[Task to carry out]
All lines in the records below with the word "VersionInfo" must be returned.

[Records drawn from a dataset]

= Beginning of Section =

(* ===== verification/Query.v ===== *)
(** * Reads at a version

    [src/src/mv_query/query.rs] and [src/src/mv_query/iter_query.rs]: point and
    range reads from the root of a version, and the lazy range iterator. *)
From S2P Require Import Prelude OrdMap Version Tower Interval PageLen LeafPage InternalPage Node.
From S2P Require Import Clock Gc RootIndex RetryStats Tree.

Section query.
Context {P : Type}.
Context {M : ∀ K, KeyOrder K → Type → Type} `{!OrdMap M}.
Context {R : Type} `{!RootStore R}.
Context (me : Tid).
Local Abbreviation TreeM := (Comp (@TreeSt P M R)).

Definition on_acquire_reader_snapshot (snapshot : SnapShot) : TreeM () :=
  modify (λ s, with_tracker ((λ t, tracker_on_tx_start t snapshot) <$> tracker s) s).
Definition on_release_reader_snapshot (snapshot : SnapShot) : TreeM () :=
  modify (λ s, with_tracker ((λ t, tracker_on_tx_completed t snapshot) <$> tracker s) s).

(** [ReaderPin] is the ticket; dropping it is [drop_pin]. *)
Definition pinned_reader_snapshot : TreeM (SnapShot * option (SnapShot * Z)) :=
  t ← gets tracker;
  pin ← match t with
        | None => mret None
        | Some _ =>
            now ← current_version;
            c ← gets clock;
            let '(lower_bound, c) := committed_snapshot c now in
            modify (with_clock c);;
            t ← gets tracker;
            match t with
            | None => mret None
            | Some tracker =>
                let '(ticket, tracker) := pin_reader tracker lower_bound in
                modify (with_tracker (Some tracker));; mret (Some ticket)
            end
        end;
  v ← tree_version_for_reader me;
  mret (v, pin).
Definition drop_pin (pin : option (SnapShot * Z)) : TreeM () :=
  match pin with
  | None => mret ()
  | Some ticket => modify (λ s, with_tracker ((λ t, unpin_reader t ticket) <$> tracker s) s)
  end.

Definition retrieve_root_for (lookup_version : Version) : TreeM BlockRef :=
  r ← gets root; x ← lift (rs_for r lookup_version); mret (block x).

(** The last entry whose version matches and whose fence contains the key. *)
Definition read_child (p : InternalPage) (k : Z) (lookup_version : Version) : option nat :=
  let '(keys_page, versions_page) := InternalPage.keys_versions p in
  rfind_idx (λ e, TimeMatcher.matched e.1 lookup_version && Interval.contains e.2 k)
    (zip versions_page keys_page).

Fixpoint traverse_read_key (fuel : nat) (curr : BlockRef) (k : Z) (lookup_version : Version)
    : TreeM BlockRef :=
  match fuel with
  | 0 => panic
  | S fuel =>
      node ← read_block curr;
      match node with
      | Index internal_page =>
          pos ← lift (read_child internal_page k lookup_version);
          next ← lift (InternalPage.get_pointer internal_page pos);
          traverse_read_key fuel next k lookup_version
      | Leaf _ => mret curr
      end
  end.

Fixpoint skip_while {A} (f : A → bool) (l : list A) : list A :=
  match l with [] => [] | x :: l' => if f x then skip_while f l' else l end.

(** [rev().skip_while(..).find(..)] over the records. *)
Definition read_record (records : list (RecordPoint P)) (k : Z) (lookup_version : Version)
    : option (RecordPoint P) :=
  let candidates := skip_while (λ r, (lookup_version <? insertion_key r)%Z) (reverse records) in
  head (filter (λ r, (key r =? k)%Z && VersionInfo.matches (version r) lookup_version = true)
    candidates).

Definition key_point_read_from_root (fuel : nat) (root : BlockRef) (k : Z) (lookup_version : Version)
    : TreeM (list (RecordPointResult P)) :=
  leaf ← traverse_read_key fuel root k lookup_version;
  page ← get_leaf leaf;
  match read_record (LeafPage.as_records page) k lookup_version with
  | None => mret []
  | Some r => mret [RecordPoint.result_from r]
  end.

(** ** The breadth-first range read *)
Definition unique_by {A} (f : A → Z) (l : list A) : list A :=
  reverse (foldl (λ acc x, if decide (f x ∈ f <$> acc) then acc else x :: acc) [] l).

(** [binary_search_by(..).unwrap_or_else(|pos| pos)]. *)
Definition search_pos {A} (f : A → Z) (target : Z) (l : list A) : nat :=
  match binary_search_by_key f target l with inl i | inr i => i end.

Definition range_children (p : InternalPage) (lookup_range : Interval) (lookup_version : Version)
    : list nat :=
  let '(keys_page, versions_page) := InternalPage.keys_versions p in
  let start_pos_si :=
    length versions_page - search_pos TimeMatcher.into_cmp lookup_version versions_page in
  let entries := zip (zip (seq 0 (length versions_page)) versions_page) keys_page in
  let candidates := filter (λ e, TimeMatcher.matched e.1.2 lookup_version
    && Interval.overlap lookup_range e.2 = true) (drop start_pos_si (reverse entries)) in
  (λ e, e.1.1) <$> unique_by (λ e, upper e.2) (unique_by (λ e, lower e.2) candidates).

Fixpoint traverse_read_key_range (fuel : nat) (blocks : list BlockRef) (leafs : list BlockRef)
    (lookup_range : Interval) (lookup_version : Version) : TreeM (list BlockRef) :=
  match fuel with
  | 0 => panic
  | S fuel =>
      match blocks with
      | [] => mret leafs
      | curr :: blocks =>
          node ← read_block curr;
          match node with
          | Index internal_page =>
              next ← lift (mapM (InternalPage.get_pointer internal_page)
                (range_children internal_page lookup_range lookup_version));
              traverse_read_key_range fuel (blocks ++ next) leafs lookup_range lookup_version
          | Leaf _ =>
              traverse_read_key_range fuel blocks (leafs ++ [curr]) lookup_range lookup_version
          end
      end
  end.

Definition range_records (records : list (RecordPoint P)) (lookup_range : Interval)
    (lookup_version : Version) : list (RecordPointResult P) :=
  let start_pos_si := length records - search_pos insertion_key lookup_version records in
  RecordPoint.result_from <$> filter (λ r, VersionInfo.matches (version r) lookup_version
    && Interval.contains lookup_range (key r) = true) (drop start_pos_si (reverse records)).

Definition key_range_read_from_root (fuel : nat) (root : BlockRef) (lookup_range : Interval)
    (lookup_version : Version) : TreeM (list (RecordPointResult P)) :=
  blocks ← traverse_read_key_range fuel [root] [] lookup_range lookup_version;
  pages ← mapM get_leaf blocks;
  mret (concat ((λ p, range_records (LeafPage.as_records p) lookup_range lookup_version) <$> pages)).

(** ** The lazy iterator *)
Record RangeQueryIter := mkIter {
  it_snapshot : SnapShot;
  it_range : Interval;
  it_path : list (Interval * BlockRef);    (* the top of the stack is the head *)
  it_buff : list (RecordPointResult P);
  is_completed : bool;
}.

Definition iter_new (v : Version) (range : Interval) : TreeM RangeQueryIter :=
  on_acquire_reader_snapshot v;;
  tree_version_for_reader me;;
  root ← retrieve_root_for v;
  mret (mkIter v range [(Interval.new 0 U64_MAX, root)] [] false).

Definition iter_child (p : InternalPage) (k : Z) (si : SnapShot) : option (Interval * nat) :=
  let '(keys_page, versions_page) := InternalPage.keys_versions p in
  pos ← rfind_idx (λ e, Interval.contains e.2 k && TimeMatcher.matched e.1 si)
    (zip versions_page keys_page);
  range ← keys_page !! pos;
  Some (range, pos).

Definition set_range_lower (r : Interval) (l : Z) : Interval := mkInterval l (upper r).

Fixpoint iter_loop (fuel : nat) (it : RangeQueryIter)
    : TreeM (option (RecordPointResult P) * RangeQueryIter) :=
  match fuel with
  | 0 => panic
  | S fuel =>
      let si := it_snapshot it in
      let range := it_range it in
      match it_path it with
      | [] =>
          on_release_reader_snapshot si;;
          mret (None, mkIter si range (it_path it) (it_buff it) true)
      | (curr_fence, curr_block) :: path =>
          if (upper range <? lower range)%Z then
            on_release_reader_snapshot si;;
            mret (None, mkIter si range (it_path it) (it_buff it) true)
          else
            node ← read_block curr_block;
            match node with
            | Index internal_page =>
                match iter_child internal_page (lower range) si with
                | Some (next_keys, pos) =>
                    next_block ← lift (InternalPage.get_pointer internal_page pos);
                    iter_loop fuel (mkIter si range ((next_keys, next_block) :: it_path it)
                      (it_buff it) (is_completed it))
                | None =>
                    iter_loop fuel (mkIter si (set_range_lower range (inc_key (upper curr_fence)))
                      path (it_buff it) (is_completed it))
                end
            | Leaf leaf_page =>
                let buff := it_buff it ++ (RecordPoint.result_from <$>
                  filter (λ r, VersionInfo.matches (version r) si
                    && Interval.contains range (key r) = true) (LeafPage.as_records leaf_page)) in
                let range := set_range_lower range (inc_key (upper curr_fence)) in
                match buff with
                | r :: rest => mret (Some r, mkIter si range path rest (is_completed it))
                | [] =>
                    if (lower range =? U64_MAX)%Z
                    then mret (None, mkIter si range path [] (is_completed it))
                    else iter_loop fuel (mkIter si range path [] (is_completed it))
                end
            end
      end
  end.

Definition iter_next (fuel : nat) (it : RangeQueryIter)
    : TreeM (option (RecordPointResult P) * RangeQueryIter) :=
  match it_buff it with
  | r :: rest =>
      mret (Some r, mkIter (it_snapshot it) (it_range it) (it_path it) rest (is_completed it))
  | [] => if is_completed it then mret (None, it) else iter_loop fuel it
  end.

(** [Drop]: the snapshot is released even if the data were not consumed. *)
Definition iter_drop (it : RangeQueryIter) : TreeM () :=
  if is_completed it then mret () else on_release_reader_snapshot (it_snapshot it).

(** [iter.collect()]: [next] until [None], then the drop. *)
Fixpoint iter_collect (fuel depth : nat) (it : RangeQueryIter) : TreeM (list (RecordPointResult P)) :=
  match fuel with
  | 0 => panic
  | S fuel =>
      x ← iter_next depth it;
      match x with
      | (None, it) => iter_drop it;; mret []
      | (Some r, it) => rest ← iter_collect fuel depth it; mret (r :: rest)
      end
  end.

(** ** Which root serves a version *)
Definition root_number_frugal (roots : list (FrugalNode ValueRootInner)) (lookup_version : Version)
    : option (nat * nat) :=
  let rev := reverse (zip (seq 0 (length roots)) roots) in
  e ← head (filter (λ e, (fn_version e.2 ≤ lookup_version)%Z) rev);
  Some (e.1 + 1, length roots).

Definition root_number_linked (roots : list Root) (lookup_version : Version)
    : option (nat * nat) :=
  e ← last (zip (seq 0 (length roots)) roots);
  Some (if decide (root_version e.2 ≤ lookup_version)%Z then e.1 + 1 else 1, length roots).
End query.

#[global] Arguments read_record : simpl never.
#[global] Arguments read_child : simpl never.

= End of Section =

[Result]
  head (filter (λ r, (key r =? k)%Z && VersionInfo.matches (version r) lookup_version = true)
  RecordPoint.result_from <$> filter (λ r, VersionInfo.matches (version r) lookup_version
                  filter (λ r, VersionInfo.matches (version r) si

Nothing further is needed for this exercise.